In that first “Jurassic Park,” those people had a good idea what they were getting into before they got there, and still went unarmed…and paid the price. The time-proven FN FAL 7.62mm semiautomatic battle rifles and the SPAS-12 semiautomatic shotguns were kept in an armory, accessible only to the privileged elite (an allegory here, maybe?) when the dinosaurs started taking over. Soon, there were some human body parts laying next to a jammed SPAS-12; being familiar with that particular weapon, I thought “Hey – that’s real!”
Throughout the movie, this or that T-rex was chasing folks and I found myself thinking, “The .458 Magnum elephant rifle I took to Africa would drop one of those.” I know people who’d pay a king’s ransom to hunt a Tyrannosaurus Rex in Central America.
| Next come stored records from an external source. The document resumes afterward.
(* ===== verification/Build.v ===== *)
(** Running a plan (execution/build.rs, model.rs, push.rs and the data changing
    operators): the pull model builds a tree of executors and drains its root,
    the push model builds a chain of sinks and feeds it.

    The catalog is known by the two reads that planning makes of it. *)

From Stdlib Require Import ZArith Lia List Bool.
From coqutil Require Import Byte.
From S2P Require Import Prelude Common Decimal Value Engine Table Expr Aggregate Exec.
From stdpp Require Import base list strings.
#[local] Open Scope Z_scope.

(** ** Sinks *)

Inductive Flow := Continue | Stop.

(** A sink is a trait object too.  [sk_rows] looks through the chain at what the
    collector at its end shares with the driver. *)
Record Sink := mkSink {
  sk_state : Type;
  sk_now : sk_state;
  sk_push : Tuple -> M sk_state Flow;
  sk_finish : M sk_state unit;
  sk_rows : sk_state -> list Tuple
}.

Definition collector : Sink :=
  mkSink (list Tuple) [] (fun t => modify (fun rows => rows ++ [t]);; mret Continue) (mret tt) id.

Definition filter_sink (f : FilterFn) (out : Sink) : Sink :=
  mkSink (sk_state out) (sk_now out)
    (fun t => keep ← pure (filter_test f t); if keep : bool then sk_push out t else mret Continue)
    (sk_finish out) (sk_rows out).

Definition map_sink (f : Tuple -> result Tuple) (out : Sink) : Sink :=
  mkSink (sk_state out) (sk_now out) (fun t => t ← pure (f t); sk_push out t) (sk_finish out) (sk_rows out).

Definition projection_sink (cols : list nat) : Sink -> Sink := map_sink (project_row cols).
Definition compute_sink (evals : list ExpressionFn) : Sink -> Sink := map_sink (compute_row evals).

(** A sink with a state of its own before the next one. *)
Definition downstream {A S B} (m : M S B) : M (A * S) B := zoom snd (fun s st => (st.1, s)) m.

Definition limit_push (out : Sink) (t : Tuple) : M (nat * sk_state out) Flow :=
  st ← gets id;
  match st.1 with
  | O => mret Stop
  | S remaining =>
      flow ← downstream (sk_push out t);
      modify (fun st => (remaining, st.2));;
      mret (match remaining with O => Stop | _ => flow end)
  end.

Definition limit_sink (max_rows : nat) (out : Sink) : Sink :=
  mkSink (nat * sk_state out) (max_rows, sk_now out) (limit_push out) (downstream (sk_finish out)) (fun st => sk_rows out st.2).

(** Push a row; whether more are wanted. *)
Definition wants_more {S} (push : M S Flow) : M S bool :=
  flow ← push; mret (match flow with Continue => true | Stop => false end).

(** The groups of a finished aggregation, one row each. *)
Fixpoint emit_groups (aggregates : list AggregateFn) (out : Sink) (keyed : Groups) : M (sk_state out) unit :=
  match keyed with
  | [] => mret tt
  | group :: rest =>
      row ← pure (group_output aggregates group);
      more ← wants_more (sk_push out row);
      if more : bool then emit_groups aggregates out rest else mret tt
  end.

Definition aggregate_sink (group_by : list nat) (aggregates : list AggregateFn) (args : list (option ExpressionFn)) (input_schema : Schema)
    (out : Sink) : Sink :=
  mkSink (Groups * sk_state out) ([], sk_now out)
    (fun t =>
       st ← gets id;
       groups ← pure (group_row group_by aggregates args input_schema st.1 t);
       modify (fun st => (groups, st.2));;
       mret Continue)
    (st ← gets id;
     modify (fun st => ([], st.2));;
     keyed ← pure (sort_groups st.1);
     downstream (emit_groups aggregates out keyed);;
     downstream (sk_finish out))
    (fun st => sk_rows out st.2).

(** ** Sources *)

(** What a run of the whole chain gives: how it ended, and the rows collected. *)
Abbreviation Source := (result unit * list Tuple)%type.

Definition run_sink (out : Sink) (m : M (sk_state out) unit) : Source :=
  let '(r, s) := (m;; sk_finish out) (sk_now out) in (r, sk_rows out s).

Fixpoint push_items {A} (row_of : A -> result Tuple) (out : Sink) (scan : list A) : M (sk_state out) unit :=
  match scan with
  | [] => mret tt
  | item :: rest =>
      row ← pure (row_of item);
      more ← wants_more (sk_push out row);
      if more : bool then push_items row_of out rest else mret tt
  end.

(** [while let Some(tuple) = self.exec.next()? { out.push(tuple)? }] *)
Fixpoint push_executor {S} (fuel : nat) (next : M S (option Tuple)) (out : Sink) : M (S * sk_state out) unit :=
  match fuel with
  | O => pure Panic
  | S fuel =>
      r ← zoom fst (fun s st => (s, st.2)) next;
      match r with
      | None => mret tt
      | Some t =>
          more ← wants_more (downstream (sk_push out t));
          if more : bool then push_executor fuel next out else mret tt
      end
  end.

Definition executor_source (exec : Executor) (out : Sink) : Source :=
  let '(r, st) := (push_executor (S (ex_bound exec (ex_now exec))) (ex_next exec) out;; downstream (sk_finish out))
                    (ex_now exec, sk_now out) in
  (r, sk_rows out st.2).

(** ** The builders *)

Definition combined (f : Tuple -> result bool) : JoinPredicate := fun outer inner => f (outer ++ inner).

Definition join_predicate (on : option Predicate) : result JoinPredicate :=
  match on with
  | Some p => f ← compile_predicate p; Ok (combined f)
  | None => Ok (fun _ _ => Ok true)
  end.

Definition residual_predicate (residual : option Predicate) : result (option JoinPredicate) :=
  match residual with
  | Some p => f ← compile_predicate p; Ok (Some (combined f))
  | None => Ok None
  end.

Definition find_index {I} (indexes : list (IndexHandle I)) (name : string) : result (IndexHandle I) :=
  ok_or (head (List.filter (fun ix => bool_decide (index_name (def ix) = name)) indexes)) (IndexNotFound name).

(** The predicate of a Filter: only one with a correlated form has a fault cell. *)
Definition filter_fn (predicate : Predicate) (subqueries : list InSubquerySet) (correlated : list CorrelatedEvaluator) : result FilterFn :=
  if bool_decide (length correlated = 0%nat) || negb (contains_correlated predicate)
  then f ← compile_with_subqueries predicate subqueries; Ok (PlainFilter f)
  else f ← compile_correlated predicate subqueries correlated; Ok (CorrelatedFilter f).

Section build.
Context {E I : Type} `{StorageEngine E} `{StorageEngine I}.

(** The engine, and the catalog's [get_table] and [indexes_for_table]. *)
Context (storage : E) (get_table : string -> result Schema) (indexes_for_table : Schema -> result (list (IndexHandle I))).
Context (subqueries : list InSubquerySet) (correlated : list CorrelatedEvaluator).

Definition resolve_table (name : string) : result (Table E I) :=
  schema ← get_table name;
  indexes ← indexes_for_table schema;
  Ok (mkTable storage schema indexes).

Fixpoint build_executor (plan : PhysOp) : result Executor :=
  match plan with
  | SeqScan table =>
      tbl ← resolve_table table;
      rows ← scan tbl;
      Ok (rows_executor (schema tbl) rows)
  | IndexScan table index prefix =>
      tbl ← resolve_table table;
      handle ← find_index (indexes tbl) index;
      rows ← index_scan tbl handle prefix;
      Ok (rows_executor (schema tbl) rows)
  | PkLookup table pk =>
      tbl ← resolve_table table;
      row ← get_by_pk tbl pk;
      Ok (rows_executor (schema tbl) (option_list row))
  | DerivedScan alias subplan columns => child ← build_executor subplan; Ok (derived_new alias child columns)
  | Exec.Filter input predicate =>
      child ← build_executor input;
      f ← filter_fn predicate subqueries correlated;
      Ok (filter_executor child f)
  | Projection input cols => child ← build_executor input; projection_new child cols
  | Compute input exprs => child ← build_executor input; compute_new child exprs
  | NestedLoopJoin outer inner on kind =>
      outer_ex ← build_executor outer;
      inner_ex ← build_executor inner;
      pred_fn ← join_predicate on;
      nlj_new outer_ex inner_ex pred_fn kind
  | IndexNestedLoopJoin outer inner_table inner_index outer_key_cols =>
      outer_ex ← build_executor outer;
      tbl ← resolve_table inner_table;
      handle ← find_index (indexes tbl) inner_index;
      inlj_new tbl handle outer_ex outer_key_cols
  | HashJoin outer inner outer_key_col inner_key_col kind residual =>
      outer_ex ← build_executor outer;
      inner_ex ← build_executor inner;
      residual_fn ← match kind with Inner => Ok None | LeftOuter => residual_predicate residual end;
      hash_join_new outer_ex inner_ex outer_key_col inner_key_col kind residual_fn
  | MergeJoin left_input right_input left_key_col right_key_col =>
      left_ex ← build_executor left_input;
      right_ex ← build_executor right_input;
      merge_join_new left_ex right_ex left_key_col right_key_col
  | HashAggregate input group_by aggregates =>
      child ← build_executor input;
      aggregate_new child group_by (map translate_aggregate_spec aggregates)
  | Sort input keys => child ← build_executor input; sort_new child keys
  | Limit input max_rows => child ← build_executor input; Ok (limit_executor child max_rows)
  end.

(** [Volcano::execute] *)
Definition volcano_execute (plan : PhysOp) : result (Schema * list Tuple) :=
  root ← build_executor plan;
  rows ← drain root;
  Ok (ex_schema root, rows).

(** A lazy scan of the table, which stops when the sink has enough. *)
Definition scan_source (s : Schema) (out : Sink) : Source :=
  run_sink out (push_items (fun item => '(_, row) ← item; Ok row) out (scan_table (column_types s) (table_id s) storage)).

(** Everything that is not a sink of its own runs in the pull model. *)
Definition bridge (plan : PhysOp) : result ((Sink -> Source) * Schema) :=
  exec ← build_executor plan;
  Ok (executor_source exec, ex_schema exec).

(** The chain upstream of the sink that it is given, and the schema of what it
    pushes there. *)
Fixpoint build_push (plan : PhysOp) : result ((Sink -> Source) * Schema) :=
  match plan with
  | SeqScan table => s ← get_table table; Ok (scan_source s, s)
  | Exec.Filter input predicate =>
      f ← filter_fn predicate subqueries correlated;
      '(source, s) ← build_push input;
      Ok (fun out => source (filter_sink f out), s)
  | Limit input max_rows =>
      '(source, s) ← build_push input;
      Ok (fun out => source (limit_sink max_rows out), s)
  | Projection input cols =>
      '(source, s) ← build_push input;
      _ ← check_projection s cols;
      out_schema ← project_schema s cols;
      Ok (fun out => source (projection_sink cols out), out_schema)
  | Compute input exprs =>
      evals ← mapM compile exprs;
      '(source, s) ← build_push input;
      out_schema ← build_compute_schema s exprs;
      Ok (fun out => source (compute_sink evals out), out_schema)
  | HashAggregate input ((_ :: _) as group_by) aggregates =>
      let agg_fns := map translate_aggregate_spec aggregates in
      arg_fns ← compile_args agg_fns;
      '(source, s) ← build_push input;
      out_schema ← build_aggregate_schema s group_by agg_fns;
      Ok (fun out => source (aggregate_sink group_by agg_fns arg_fns s out), out_schema)
  | _ => bridge plan
  end.

(** [Push::execute] *)
Definition push_execute (plan : PhysOp) : result (Schema * list Tuple) :=
  '(source, s) ← build_push plan;
  let '(r, rows) := source collector in
  _ ← r;
  Ok (s, rows).
End build.

(** ** The data changing operators

    They are the root of a plan.  They read everything first; only then is the
    table written. *)

Definition count_row (count : Z) : Tuple := [VInt64 count].

Section dml.
Context {E I : Type} `{StorageEngine E} `{StorageEngine I}.

Abbreviation TM := (M (Table E I)).

Fixpoint insert_rows (rows : list Tuple) (count : Z) : TM Z :=
  match rows with
  | [] => mret count
  | row :: rest => Table.insert row;; count ← pure (arith in_i64 (count + 1)); insert_rows rest count
  end.

Definition insert_next (rows : list Tuple) : TM Tuple :=
  count ← insert_rows rows 0; mret (count_row count).

(** The read phase of [Update] and [Delete]: [f] on the key of each row and the row. *)
Definition stage_row {A} (s : Schema) (f : list Value -> Tuple -> result A) (staged : list A) (row : Tuple) : result (list A) :=
  if negb (length row =? length (columns s))%nat then Panic else
  pk_values ← pick_columns (primary_key s) row;
  a ← f pk_values row;
  Ok (staged ++ [a]).

Definition stage {A} (s : Schema) (f : list Value -> Tuple -> result A) (child : Executor) : result (list A) :=
  (fold_child (S (ex_bound child (ex_now child))) (ex_next child) (stage_row s f) [] (ex_now child)).1.

(** The new value of every column that is set, from the row as it was read. *)
Definition changes_of (set_exprs : list (nat * ExpressionFn)) (row : Tuple) : result (list (nat * Value)) :=
  mapM (fun '(idx, f) => v ← f row; Ok (idx, v)) set_exprs.

Fixpoint each_staged {A} (f : A -> TM unit) (staged : list A) : TM unit :=
  match staged with
  | [] => mret tt
  | a :: rest => f a;; each_staged f rest
  end.

Definition update_next (child : Executor) (set_exprs : list (nat * ExpressionFn)) : TM Tuple :=
  t ← gets id;
  staged ← pure (stage (schema t) (fun pk row => changes ← changes_of set_exprs row; Ok (pk, changes)) child);
  each_staged (fun '(pk, changes) => update_columns pk changes) staged;;
  mret (count_row (as_signed 64 (len staged))).

Definition delete_next (child : Executor) : TM Tuple :=
  t ← gets id;
  staged ← pure (stage (schema t) (fun pk _ => Ok pk) child);
  each_staged delete_by_pk staged;;
  mret (count_row (as_signed 64 (len staged))).
End dml.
As the packed theater audience cringed with “oohs” and “aahs” I thought, “What’s you people’s problem? Shoot the effing lizards!”
One character described the ominous characteristics of the Velociraptors: about six feet long with tough, leathery skin and sharp fangs and claws. I actually pulled my concealing garment back as I sat in the theater and looked down at the Colt .45 automatic in my holster, and saw the reassuring little green eyes of the Trijicon rear night-sight look back up at me. Six feet tall? Leather jacket? Multiple edged weapons? All over America, cops and law-abiding armed citizens deal with that every day with gear like what I’ve got on in this theater in 1993!
And, OMG, the ending of the original “Jurassic Park.” For what I later counted as nine minutes or so, two poor little kids struggle desperately to stay ahead of the Velociraptors before their deux ex machina rescue. I knew then and there that if those children were my kick-ass daughters, they would have long since found their way into their armory and availed themselves of a couple of FN FALs. When the Velociraptors kicked in the door on them, there would have been a short burst of well-directed, high-powered gunfire, and my kids would have spent the rest of those nine minutes asking each other, “How many purses and shoes and belts do you think we can make out of these suckers?”